From the vintage movie posters fetishized in its opening title sequence to its dream pairing of martial arts icons Jackie Chan and Jet Li, The Forbidden Kingdom is nothing if not a kung fu fanboy's wet dream. Hardcore purists may quibble that, despite the movie's obvious adulation of Hong Kong's old school, the feel here is really more Crouching Tiger glossy-revisionist than Shaw Brothers down-and-dirty — but The Forbidden Kingdom is still clearly a labor of love and pretty darned enjoyable as such.

The hero here, Jason (Michael Angarano), is very much representative of the film's target demographic (at least domestically) — a doughy white boy who worships at the altar of Bruce Lee — and the movie immediately jettisons logic and demands our total suspension of disbelief as it transports this modern misfit back to ancient China, where he's charged with returning an all-powerful staff to its rightful owner. Aiding him in this quest are a pair of kung-fu whizzes — an enigmatic monk (Li) and a wine-guzzling immortal (Chan) — and standing in the way are the minions of a particularly nasty and supernaturally endowed war lord (Collin Chou).

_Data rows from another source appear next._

(** * Builder pattern (2/main.go): shallow embedding and verified properties

    The Go program allocates products and builders on the heap and mutates
    builders through pointer receivers.  The embedding keeps that shape:
    a [World] holds one store per struct type, a pointer is [Nil] or a
    reference to a cell of the store of its type, and every function of the
    source is a computation in a small state-and-panic monad over the world.

    A reference identifies the *variable* created by an allocation (each
    evaluation of [&T{}] creates a new variable); it is not an address.
    [Car], [Manual] and [Director] are structs without fields: their
    variables have size zero and the program cannot tell two of them apart
    by their addresses.  What the program's pointer comparison sees is given
    by [address_of] and [same_address]. *)

From stdpp Require Import base numbers list strings.

Set Default Proof Using "Type".

(** ** Pointers and stores *)

Inductive ptr (T : Type) : Type :=
  | Nil
  | Ref (l : nat).
Arguments Nil {T}.
Arguments Ref {T} l.

#[global] Instance ptr_eq_dec {T} : EqDecision (ptr T).
Proof. solve_decision. Defined.

(** Dereference of a pointer in the store of its type; [None] is the
    nil-pointer dereference. *)
Definition deref {T} (p : ptr T) (h : list T) : option T :=
  match p with
  | Nil => None
  | Ref l => h !! l
  end.

(** ** The state-and-panic monad *)

Definition M (S A : Type) : Type := S -> option (A * S).

Definition ret {S A} (a : A) : M S A := fun s => Some (a, s).

Definition bind {S A B} (m : M S A) (k : A -> M S B) : M S B :=
  fun s => match m s with
           | Some (a, s') => k a s'
           | None => None
           end.

Declare Scope go_scope.
Delimit Scope go_scope with go.
Notation "x <- m ;; k" := (bind m (fun x => k))
  (at level 100, m at next level, right associativity) : go_scope.
Notation "m ;;; k" := (bind m (fun _ => k))
  (at level 100, right associativity) : go_scope.
Open Scope go_scope.

(** ** Products *)

(** [type Car struct {}] *)
Record Car : Type := mkCar {}.

(** [type Manual struct {}] *)
Record Manual : Type := mkManual {}.

(** [type CarBuilder struct { car *Car }] *)
Record CarBuilder : Type := mkCarBuilder { car : ptr Car }.

(** [type CarManualBuilder struct { manual *Manual }] *)
Record CarManualBuilder : Type := mkCarManualBuilder { manual : ptr Manual }.

(** [type Director struct {}] *)
Record Director : Type := mkDirector {}.

#[global] Instance Car_eq_dec : EqDecision Car.
Proof. solve_decision. Defined.
#[global] Instance Manual_eq_dec : EqDecision Manual.
Proof. solve_decision. Defined.
#[global] Instance CarBuilder_eq_dec : EqDecision CarBuilder.
Proof. solve_decision. Defined.
#[global] Instance CarManualBuilder_eq_dec : EqDecision CarManualBuilder.
Proof. solve_decision. Defined.
#[global] Instance Director_eq_dec : EqDecision Director.
Proof. solve_decision. Defined.

(** ** The world: one store per struct type *)

Record World : Type := mkWorld {
  cars : list Car;
  manuals : list Manual;
  carBuilders : list CarBuilder;
  manualBuilders : list CarManualBuilder;
  directors : list Director
}.

#[global] Instance World_eq_dec : EqDecision World.
Proof. solve_decision. Defined.

Definition emptyWorld : World := mkWorld [] [] [] [] [].

Definition with_cars (h : list Car) (w : World) : World :=
  mkWorld h (manuals w) (carBuilders w) (manualBuilders w) (directors w).
Definition with_manuals (h : list Manual) (w : World) : World :=
  mkWorld (cars w) h (carBuilders w) (manualBuilders w) (directors w).
Definition with_carBuilders (h : list CarBuilder) (w : World) : World :=
  mkWorld (cars w) (manuals w) h (manualBuilders w) (directors w).
Definition with_manualBuilders (h : list CarManualBuilder) (w : World) : World :=
  mkWorld (cars w) (manuals w) (carBuilders w) h (directors w).
Definition with_directors (h : list Director) (w : World) : World :=
  mkWorld (cars w) (manuals w) (carBuilders w) (manualBuilders w) h.

(** ** Values of type [any] passed to the variadic setters *)

Inductive any : Type :=
  | AInt (n : Z)
  | AString (s : string)
  | ABool (b : bool).

#[global] Instance any_eq_dec : EqDecision any.
Proof. solve_decision. Defined.

(** ** Products: allocation *)

(** [func newCar() *Car { return &Car{} }] *)
Definition newCar : M World (ptr Car) :=
  fun w => Some (Ref (length (cars w)), with_cars (cars w ++ [mkCar]) w).

(** [func newManual() *Manual { return &Manual{} }] *)
Definition newManual : M World (ptr Manual) :=
  fun w => Some (Ref (length (manuals w)), with_manuals (manuals w ++ [mkManual]) w).

(** ** The Builder interface *)

(** [type Builder interface { reset(); setSeats(v ...any); ... }].
    [R] is the type of the receiver, [S] the state the methods act on. *)
Class Builder (R S : Type) : Type := {
  reset : R -> M S unit;
  setSeats : R -> list any -> M S unit;
  setEngine : R -> list any -> M S unit;
  setTripComputer : R -> list any -> M S unit;
  setGPS : R -> list any -> M S unit
}.

(** ** CarBuilder *)

(** [&CarBuilder{}]: allocation of a builder struct. *)
Definition alloc_CarBuilder (b : CarBuilder) : M World (ptr CarBuilder) :=
  fun w => Some (Ref (length (carBuilders w)),
                 with_carBuilders (carBuilders w ++ [b]) w).

(** Read of the field [c.car]; panics when [c] is nil. *)
Definition CarBuilder_car (c : ptr CarBuilder) : M World (ptr Car) :=
  fun w => match deref c (carBuilders w) with
           | Some b => Some (car b, w)
           | None => None
           end.

(** Assignment [c.car = v]; panics when [c] is nil. *)
Definition CarBuilder_set_car (c : ptr CarBuilder) (v : ptr Car) : M World unit :=
  fun w => match c with
           | Ref l =>
               match carBuilders w !! l with
               | Some _ =>
                   Some (tt, with_carBuilders (<[l := mkCarBuilder v]> (carBuilders w)) w)
               | None => None
               end
           | Nil => None
           end.

(** [func (c *CarBuilder) reset() { c.car = newCar() }] *)
Definition CarBuilder_reset (c : ptr CarBuilder) : M World unit :=
  p <- newCar ;; CarBuilder_set_car c p.

(** [func (c *CarBuilder) setSeats(v ...any) {}] *)
Definition CarBuilder_setSeats (c : ptr CarBuilder) (v : list any) : M World unit :=
  ret tt.

(** [func (c *CarBuilder) setEngine(v ...any) {}] *)
Definition CarBuilder_setEngine (c : ptr CarBuilder) (v : list any) : M World unit :=
  ret tt.

(** [func (c *CarBuilder) setTripComputer(v ...any) {}] *)
Definition CarBuilder_setTripComputer (c : ptr CarBuilder) (v : list any) : M World unit :=
  ret tt.

(** [func (c *CarBuilder) setGPS(v ...any) {}] *)
Definition CarBuilder_setGPS (c : ptr CarBuilder) (v : list any) : M World unit :=
  ret tt.

(** [func (c *CarBuilder) getProduct() *Car {
       var product = c.car; c.reset(); return product }] *)
Definition CarBuilder_getProduct (c : ptr CarBuilder) : M World (ptr Car) :=
  product <- CarBuilder_car c ;;
  CarBuilder_reset c ;;;
  ret product.

(** [func NewCarBuilder() *CarBuilder {
       carBuilder := &CarBuilder{}; carBuilder.reset(); return carBuilder }] *)
Definition NewCarBuilder : M World (ptr CarBuilder) :=
  carBuilder <- alloc_CarBuilder (mkCarBuilder Nil) ;;
  CarBuilder_reset carBuilder ;;;
  ret carBuilder.

#[global] Instance CarBuilder_Builder : Builder (ptr CarBuilder) World := {
  reset := CarBuilder_reset;
  setSeats := CarBuilder_setSeats;
  setEngine := CarBuilder_setEngine;
  setTripComputer := CarBuilder_setTripComputer;
  setGPS := CarBuilder_setGPS
}.

(** ** CarManualBuilder *)

(** [&CarManualBuilder{}]: allocation of a builder struct. *)
Definition alloc_CarManualBuilder (b : CarManualBuilder) : M World (ptr CarManualBuilder) :=
  fun w => Some (Ref (length (manualBuilders w)),
                 with_manualBuilders (manualBuilders w ++ [b]) w).

(** Read of the field [c.manual]; panics when [c] is nil. *)
Definition CarManualBuilder_manual (c : ptr CarManualBuilder) : M World (ptr Manual) :=
  fun w => match deref c (manualBuilders w) with
           | Some b => Some (manual b, w)
           | None => None
           end.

Jet Li and Jackie Chan both do what they do best here. Chan, looking vaguely ludicrous under a wig of long dreadlocks, mugs and mixes goofy humor with impressive physical agility, while Li is all Zen-like calm and precision, even when fighting, a cool-as-ice presence that's only marginally less effective when he opens his mouth to speak. (The movie, being mostly in English, puts its mostly non-English-speaking cast at an unfortunate disadvantage.) Despite the story's cheesy premise, this is a surprisingly cohesive and visually classy production (albeit one that's a little too dependent on digital trickery for its adrenaline rushes), with much that should satisfy both Hong Kong cinema devotees and newbies.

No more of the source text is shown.